'Volcanic winter' likely contributed to ecological catastrophe 250 million years ago: study



There are copper-rich minerals in different regions of southern China. Malachite is the minerals' green patches. The Institute of Geology and Palaeontology is located in the city of Nanjing.

A team of scientists have identified an additional force that is believed to have contributed to the mass extinction event. The analysis of minerals in southern China shows that volcanic eruptions lowered the earth's temperature, which was a change that added to the environmental effects of other phenomena at the time.

The end-Permian mass extinction was the most severe extinction event in the past 500 million years, wiping out 80% to 90 percent of species on land and in the sea.

The end-Permian global environmental disaster may have had multiple causes among marine and non-marine species, according to Michael Rampino, a professor in New York University's Department of Biology.

Scientists have been looking into what could have caused the global ecological catastrophe for decades, and they have pointed to the spread of lava across the Russian province of Siberia. These eruptions caused environmental stresses, including global warming from volcanic releases of carbon dioxide and related reduction in oxygenation of ocean waters, the latter causing the suffocation of marine life.
The team for the Science Advances work, composed of more than two dozen researchers, including scientists from China's Nanjing University and Guangzhou Institute of Geochemistry as well as the National Museum of Natural History and Montclair State University, considered other factors that may have contributed to the end of the project.

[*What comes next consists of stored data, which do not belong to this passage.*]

(** * rag_books: the vector store (src/vector_store.py)

    A shallow embedding of [VectorStore]: the text normalizer
    [clean_text], the checkpointed batch loop of [add_documents], the
    retriever [search] and the persistence pair [save] / [load].

    Python strings are sequences of Unicode code points, so a text is a
    list of code points ([N]); the checkpoint directory and the final
    artifact are explicit state. *)

From Stdlib Require Import ZArith NArith QArith Qfield Lqa Lia String Ascii.
From stdpp Require Import base option list sorting strings gmap.

Local Open Scope N_scope.

(** ** Text normalizer *)

Module Text.

Definition text := list N.

(** Code points of an ASCII literal, for readable examples. *)
Fixpoint of_string (s : string) : text :=
  match s with
  | EmptyString => []
  | String a r => N_of_ascii a :: of_string r
  end.

Definition SPACE : N := 32.

(** [str.isspace] on one code point, which is also what [\s] matches in a
    [str] pattern and what [str.strip()] removes. *)
Definition is_space (c : N) : bool :=
  ((9 <=? c) && (c <=? 13)) || ((28 <=? c) && (c <=? 31)) || (c =? 32)
  || (c =? 133) || (c =? 160) || (c =? 5760)
  || ((8192 <=? c) && (c <=? 8202)) || (c =? 8232) || (c =? 8233)
  || (c =? 8239) || (c =? 8287) || (c =? 12288).
(** * napari-stream: wire codec, array discovery, listener loop and endpoints

    A shallow embedding of [src/napari_stream/_listener.py],
    [src/napari_stream/_utils.py], [src/napari_stream/sender.py] and the
    endpoint handling and layer creation of
    [src/napari_stream/_receiver_widget.py].

    Modelling choices.
    - A Python [float] is kept abstract ([pyfloat]): the code never computes
      with floats, it only passes them through [float()] (the identity on a
      float) and through JSON.
    - The JSON text of a header ([json.dumps(..).encode("utf-8")] on the
      sender, [json.loads(b.decode("utf-8"))] on the listener) is a pair of
      functions [json_dumps]/[json_loads] between JSON values and bytes;
      Python's round-trip contract for them is a hypothesis where used.
    - A numpy array is its shape, dtype, memory layout and its elements
      in memory order, each element the [itemsize] bytes numpy stores.
    - numpy is numpy 2 on a 64-bit platform: [npy_intp] is a 64-bit signed
      integer and an array has at most 64 axes. *)

From Stdlib Require Import List String Ascii ZArith Lia Bool.
From Stdlib.Init Require Import Byte.
Set Warnings "-register-all".
Import ListNotations.
Open Scope string_scope.

(** ** Results of Python code that may raise *)

Inductive pyexc :=
| KeyError (k : string)
| TypeError
| ValueError
| HeaderDecodeError   (* UnicodeDecodeError / JSONDecodeError of the header *)
| TransportError.     (* zmq.ZMQError other than zmq.Again *)

Inductive result (A : Type) :=
| Ok (a : A)
| Err (e : pyexc).
Arguments Ok {A} a.
Arguments Err {A} e.

Definition rbind {A B} (r : result A) (f : A -> result B) : result B :=
  match r with Ok a => f a | Err e => Err e end.

Notation "x <- r ;; k" := (rbind r (fun x => k))
  (at level 60, right associativity).

Definition is_err {A} (r : result A) : bool :=
  match r with Ok _ => false | Err _ => true end.

(** ** numpy dtypes (native byte order, numeric) *)

Inductive dtype :=
| DBool | DInt8 | DInt16 | DInt32 | DInt64
| DUInt8 | DUInt16 | DUInt32 | DUInt64
| DFloat16 | DFloat32 | DFloat64 | DComplex64 | DComplex128.

Definition itemsize (d : dtype) : nat :=
  match d with
  | DBool | DInt8 | DUInt8 => 1
  | DInt16 | DUInt16 | DFloat16 => 2
  | DInt32 | DUInt32 | DFloat32 => 4
  | DInt64 | DUInt64 | DFloat64 | DComplex64 => 8
  | DComplex128 => 16
  end.

(** [str(arr.dtype)] *)
Definition dtype_str (d : dtype) : string :=
  match d with
  | DBool => "bool" | DInt8 => "int8" | DInt16 => "int16"
  | DInt32 => "int32" | DInt64 => "int64"
  | DUInt8 => "uint8" | DUInt16 => "uint16" | DUInt32 => "uint32"
  | DUInt64 => "uint64"
  | DFloat16 => "float16" | DFloat32 => "float32" | DFloat64 => "float64"
  | DComplex64 => "complex64" | DComplex128 => "complex128"
  end.

Definition all_dtypes : list dtype :=
  [DBool; DInt8; DInt16; DInt32; DInt64; DUInt8; DUInt16; DUInt32; DUInt64;
   DFloat16; DFloat32; DFloat64; DComplex64; DComplex128].

(** [np.dtype(tag)] on the canonical names [str(dtype)] produces.  The other
    specifications numpy also accepts ("f4", "<i2", "float128", structured
    specs, ...) are not modelled: [dtype_of_tag] returns [None] on them. *)
Definition dtype_of_tag (s : string) : option dtype :=
  find (fun d => String.eqb (dtype_str d) s) all_dtypes.

(** ** Arrays *)

(** How the elements of an array sit in memory: C (row-major) contiguous,
    Fortran (column-major) contiguous, or neither, in which case the
    elements are listed in logical C order. *)
Inductive layout := LC | LF | LStrided.

Definition elem := list byte.

Record ndarray := mk_ndarray {
  a_shape : list nat;
  a_dtype : dtype;
  a_layout : layout;
  a_data : list elem   (* elements in memory order *)
}.

Definition prod (l : list nat) : nat := fold_right Nat.mul 1 l.

(** [NPY_MAX_INTP] and [NPY_MIN_INTP] on a 64-bit platform, and numpy 2's
    [NPY_MAXDIMS] (numpy 1.x has 32). *)
Definition NPY_MAX_INTP : Z := 9223372036854775807%Z.   (* 2^63 - 1 *)
Definition NPY_MIN_INTP : Z := (-9223372036854775808)%Z.  (* -2^63 *)
Definition NPY_MAXDIMS : nat := 64.

(** The product of the non-zero extents of a shape. *)
Definition nonzero_extent (sh : list nat) : Z :=
  fold_right Z.mul 1%Z (map Z.of_nat (filter (fun n => negb (Nat.eqb n 0)) sh)).

(** The size check of [PyArray_NewFromDescr]: [itemsize] times the non-zero
    extents must fit an [npy_intp] ("array is too big"). *)
Definition nbytes_fits (d : dtype) (sh : list nat) : bool :=
  Z.leb (Z.of_nat (itemsize d) * nonzero_extent sh) NPY_MAX_INTP.

(** An array as numpy can hold it: one element per multi-index, each of
    [itemsize] bytes, at most [NPY_MAXDIMS] axes, and a byte size that
    passes the check of [PyArray_NewFromDescr]. *)
Definition well_formed (a : ndarray) : Prop :=
  List.length (a_data a) = prod (a_shape a) /\
  Forall (fun e => List.length e = itemsize (a_dtype a)) (a_data a) /\
  (List.length (a_shape a) <= NPY_MAXDIMS)%nat /\
  nbytes_fits (a_dtype a) (a_shape a) = true.

(** numpy's contiguity flags: an array of size 0, or with at most one axis
    longer than 1, is both C- and F-contiguous. *)
Definition trivial_shape (sh : list nat) : bool :=
  existsb (Nat.eqb 0) sh || (List.length (filter (fun d => negb (Nat.eqb d 1)) sh) <=? 1)%nat.

Definition c_contiguous (a : ndarray) : bool :=
  match a_layout a with
  | LC => true | LF => trivial_shape (a_shape a) | LStrided => false
  end.

Definition f_contiguous (a : ndarray) : bool :=
  match a_layout a with
  | LF => true | LC => trivial_shape (a_shape a) | LStrided => false
  end.

(** [np.ascontiguousarray]: a C-ordered copy with the same logical elements. *)
Definition ascontiguousarray (a : ndarray) : ndarray :=
  match a_layout a with
  | LStrided => mk_ndarray (a_shape a) (a_dtype a) LC (a_data a)
  | _ => a
  end.

(** Multi-indices of a shape, in C order. *)
Fixpoint indices (sh : list nat) : list (list nat) :=
  match sh with
  | [] => [[]]
  | d :: ds => flat_map (fun i => map (cons i) (indices ds)) (seq 0 d)
  end.

(** Flat memory offset of a multi-index, row-major and column-major. *)
Fixpoint ravel_c (sh idx : list nat) : nat :=
  match sh, idx with
  | _ :: ds, i :: is => i * prod ds + ravel_c ds is
  | _, _ => 0
  end.

Fixpoint ravel_f (sh idx : list nat) : nat :=
  match sh, idx with
  | d :: ds, i :: is => i + d * ravel_f ds is
  | _, _ => 0
  end.

Definition zero_elem : elem := [].

(** The element at a multi-index. *)
Definition get (a : ndarray) (idx : list nat) : elem :=
  match a_layout a with
  | LF => nth (ravel_f (a_shape a) idx) (a_data a) zero_elem
  | _ => nth (ravel_c (a_shape a) idx) (a_data a) zero_elem
  end.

They found copper and mercury on land in the south China region, which had an age similar to the end-Permian mass extinction. The deposits were covered by volcanic ash and marked by anomalies in their composition due to sulfur-rich emissions from nearby volcanic eruptions.
The formation process of copper-rich deposits is shown in the schematic. Credit: NIGPAS

"Sulfuric acid atmospheric aerosols produced by the eruptions may have been the cause of rapid global cooling of several degrees, prior to the severe warming seen across the end-Permian mass-extinction interval," says Rampino.

The end-Permian mass extinction may not have been the sole cause of the eruptions in the Siberia Traps, according to the findings of the team.
The end-Permian mass extinction was caused by Felsic volcanism. Science.org has a DOI of 10.126/sciadv.abh 1390

Science Advances has journal information.

The study was retrieved from thephys.org on 17 November 2021.